The moment of truth for me is best described as the point in which preparation converges with opportunity in a chaotic atmosphere producing an opportunity for a whole range of possibilities both good and bad and all in between.
Agree – every interaction is NOT a moment of truth. Richard A Normann actually pioneered the use of the term, that was popularized by Carlzon. There are a number of standard MOTs, including first contact, greet, thank you and last contact.
There is also the concept of moments of need I use in my practice when designing better service experiences. Back to MOTs – they are the also the measurement points for levels of satisfaction.
The path to service and operational excellence is through knowing the moments of truth within each service encounter or service request.

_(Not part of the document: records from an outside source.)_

Lemma init_function_missing env NewClient :
  Os.Getenv env "GCP_PROJECT" <> "" ->
  Os.Getenv env "FUNCTION_NAME" = "" ->
  snd (init env NewClient start)
  = {| logger := None; Stdout := "";
       Stderr := warning_line (missing_variable "FUNCTION_NAME") |}.
Proof.
  intros Hp Hf. unfold init.
  destruct (String.eqb_spec (Os.Getenv env "GCP_PROJECT") ""); [done|].
  by rewrite Hf.
Qed.

Lemma init_region_missing env NewClient :
  Os.Getenv env "GCP_PROJECT" <> "" ->
  Os.Getenv env "FUNCTION_NAME" <> "" ->
  Os.Getenv env "FUNCTION_REGION" = "" ->
  snd (init env NewClient start)
  = {| logger := None; Stdout := "";
       Stderr := warning_line (missing_variable "FUNCTION_REGION") |}.
Proof.
  intros Hp Hf Hr. unfold init.
  destruct (String.eqb_spec (Os.Getenv env "GCP_PROJECT") ""); [done|].
  destruct (String.eqb_spec (Os.Getenv env "FUNCTION_NAME") ""); [done|].
  by rewrite Hr.
Qed.

Lemma init_all_present env NewClient :
  Os.Getenv env "GCP_PROJECT" <> "" ->
  Os.Getenv env "FUNCTION_NAME" <> "" ->
  Os.Getenv env "FUNCTION_REGION" <> "" ->
  snd (init env NewClient start)
  = match NewClient (Os.Getenv env "GCP_PROJECT") with
    | inr err =>
        {| logger := None; Stdout := ""; Stderr := warning_line err |}
    | inl client =>
        {| logger :=
             Some (CloudLogging.Client_Logger client log_name
                     {| CloudLogging.res_Type := "cloud_function";
                        CloudLogging.res_Labels :=
                          <["function_name" := Os.Getenv env "FUNCTION_NAME"]>
                            {["region" := Os.Getenv env "FUNCTION_REGION"]} |});
           Stdout := ""; Stderr := "" |}
    end.
Proof.
  intros Hp Hf Hr. unfold init.
  destruct (String.eqb_spec (Os.Getenv env "GCP_PROJECT") ""); [done|].
  destruct (String.eqb_spec (Os.Getenv env "FUNCTION_NAME") ""); [done|].
  destruct (String.eqb_spec (Os.Getenv env "FUNCTION_REGION") ""); [done|].
  by destruct (NewClient (Os.Getenv env "GCP_PROJECT")).
Qed.

Lemma warning_line_nonempty reason : warning_line reason <> "".
Proof. discriminate. Qed.

(** X1.  When the three variables are set and the client can be made for
    the project, [init] writes nothing and leaves [logger] bound to that
    client under the log name of Cloud Functions, with an empty buffer and
    the resource [cloud_function] whose labels are exactly [region] and
    [function_name], read from the environment. *)
Theorem X1_init_binds_client env NewClient client :
  Os.Getenv env "GCP_PROJECT" <> "" ->
  Os.Getenv env "FUNCTION_NAME" <> "" ->
  Os.Getenv env "FUNCTION_REGION" <> "" ->
  NewClient (Os.Getenv env "GCP_PROJECT") = inl client ->
  exists b,
    logger (snd (init env NewClient start)) = Some b
    /\ CloudLogging.logID b = log_name
    /\ CloudLogging.transport b = CloudLogging.link client
    /\ CloudLogging.buffered b = []
    /\ CloudLogging.res_Type (CloudLogging.commonResource b) = "cloud_function"
    /\ CloudLogging.res_Labels (CloudLogging.commonResource b) !! "region"
       = Some (Os.Getenv env "FUNCTION_REGION")
    /\ CloudLogging.res_Labels (CloudLogging.commonResource b)
         !! "function_name"
       = Some (Os.Getenv env "FUNCTION_NAME")
    /\ (forall k, k <> "region" -> k <> "function_name" ->
          CloudLogging.res_Labels (CloudLogging.commonResource b) !! k = None)
    /\ Stdout (snd (init env NewClient start)) = ""
    /\ Stderr (snd (init env NewClient start)) = "".
Proof.
  intros Hp Hf Hr Hc. rewrite (init_all_present _ _ Hp Hf Hr), Hc.
  eexists. split; [reflexivity|].
  cbn [CloudLogging.logID CloudLogging.transport CloudLogging.buffered
       CloudLogging.commonResource CloudLogging.res_Type
       CloudLogging.res_Labels CloudLogging.Client_Logger].
  repeat split.
  intros k Hk1 Hk2.
  rewrite lookup_insert_ne by done. by rewrite lookup_singleton_ne.
Qed.

Lemma X1_witness :
  Os.Getenv full_env "GCP_PROJECT" <> ""
  /\ Os.Getenv full_env "FUNCTION_NAME" <> ""
  /\ Os.Getenv full_env "FUNCTION_REGION" <> ""
  /\ connect (Os.Getenv full_env "GCP_PROJECT")
     = inl {| CloudLogging.parent := "demo-project";
              CloudLogging.link := None |}
  /\ exists b,
       logger (snd (init full_env connect start)) = Some b
       /\ CloudLogging.logID b = log_name
       /\ CloudLogging.transport b = None
       /\ CloudLogging.buffered b = []
       /\ CloudLogging.res_Type (CloudLogging.commonResource b)
          = "cloud_function"
       /\ CloudLogging.res_Labels (CloudLogging.commonResource b) !! "region"
          = Some (Os.Getenv full_env "FUNCTION_REGION")
       /\ CloudLogging.res_Labels (CloudLogging.commonResource b)
            !! "function_name"
          = Some (Os.Getenv full_env "FUNCTION_NAME")
       /\ (forall k, k <> "region" -> k <> "function_name" ->
             CloudLogging.res_Labels (CloudLogging.commonResource b) !! k
             = None)
       /\ Stdout (snd (init full_env connect start)) = ""
       /\ Stderr (snd (init full_env connect start)) = "".
Proof.
  split; [discriminate|]. split; [discriminate|]. split; [discriminate|].
  split; [reflexivity|].
  apply (X1_init_binds_client full_env connect
           {| CloudLogging.parent := "demo-project";
              CloudLogging.link := None |});
    [discriminate|discriminate|discriminate|reflexivity].
Defined.

(** X2.  When the three variables are set and the client cannot be made,
    [init] leaves [logger] nil and writes one line to the error stream:
    the fixed prefix, the error of the client, a newline. *)
Theorem X2_init_client_error env NewClient err :
  Os.Getenv env "GCP_PROJECT" <> "" ->
  Os.Getenv env "FUNCTION_NAME" <> "" ->
  Os.Getenv env "FUNCTION_REGION" <> "" ->
  NewClient (Os.Getenv env "GCP_PROJECT") = inr err ->
  logger (snd (init env NewClient start)) = None
  /\ Stdout (snd (init env NewClient start)) = ""
  /\ Stderr (snd (init env NewClient start))
     = "Failed to create logging client: " +:+ err +:+ nl.
Proof.
  intros Hp Hf Hr Hc. by rewrite (init_all_present _ _ Hp Hf Hr), Hc.
Qed.

Lemma X2_witness :
  Os.Getenv full_env "GCP_PROJECT" <> ""
  /\ Os.Getenv full_env "FUNCTION_NAME" <> ""
  /\ Os.Getenv full_env "FUNCTION_REGION" <> ""
  /\ (fun _ : string => inr "no credentials" : CloudLogging.Client + string)
       (Os.Getenv full_env "GCP_PROJECT")
     = inr "no credentials"
  /\ logger (snd (init full_env (fun _ => inr "no credentials") start)) = None
  /\ Stdout (snd (init full_env (fun _ => inr "no credentials") start)) = ""
  /\ Stderr (snd (init full_env (fun _ => inr "no credentials") start))
     = "Failed to create logging client: " +:+ "no credentials" +:+ nl.
Proof.
  split; [discriminate|]. split; [discriminate|]. split; [discriminate|].
  split; [reflexivity|].
  apply (X2_init_client_error full_env (fun _ => inr "no credentials")
           "no credentials");
    [discriminate|discriminate|discriminate|reflexivity].
Defined.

You’re better off using Kal Bashir’s hero’s journey cycle at http://www.clickok.co.uk/index4.html
I beg to differ. 1) The concept of a moment of truth IS simple, but is only made complicated when one tries to create or “script” the incalculable number of interactions (I beleive this is referred to “designing” for moments of truth…whatever THAT means. 2) I disagree that the myriad of customer satisfaction surveys has anything to do with the concept of moments of truth. Rather, they are the antithesis of the whole concept of moments of truth. Surveys are cold, impersonal communications that simply have NOTHING to do with Mr. Carlzon’s idea. 3) The notion of disecting a simple idea and reconstructing it in a behavior model is great academic stuff, but is just not practical in the real world. Human behavior in guest service needs to be genuine and natural, which is what the SIMPLE idea of moments of truth does.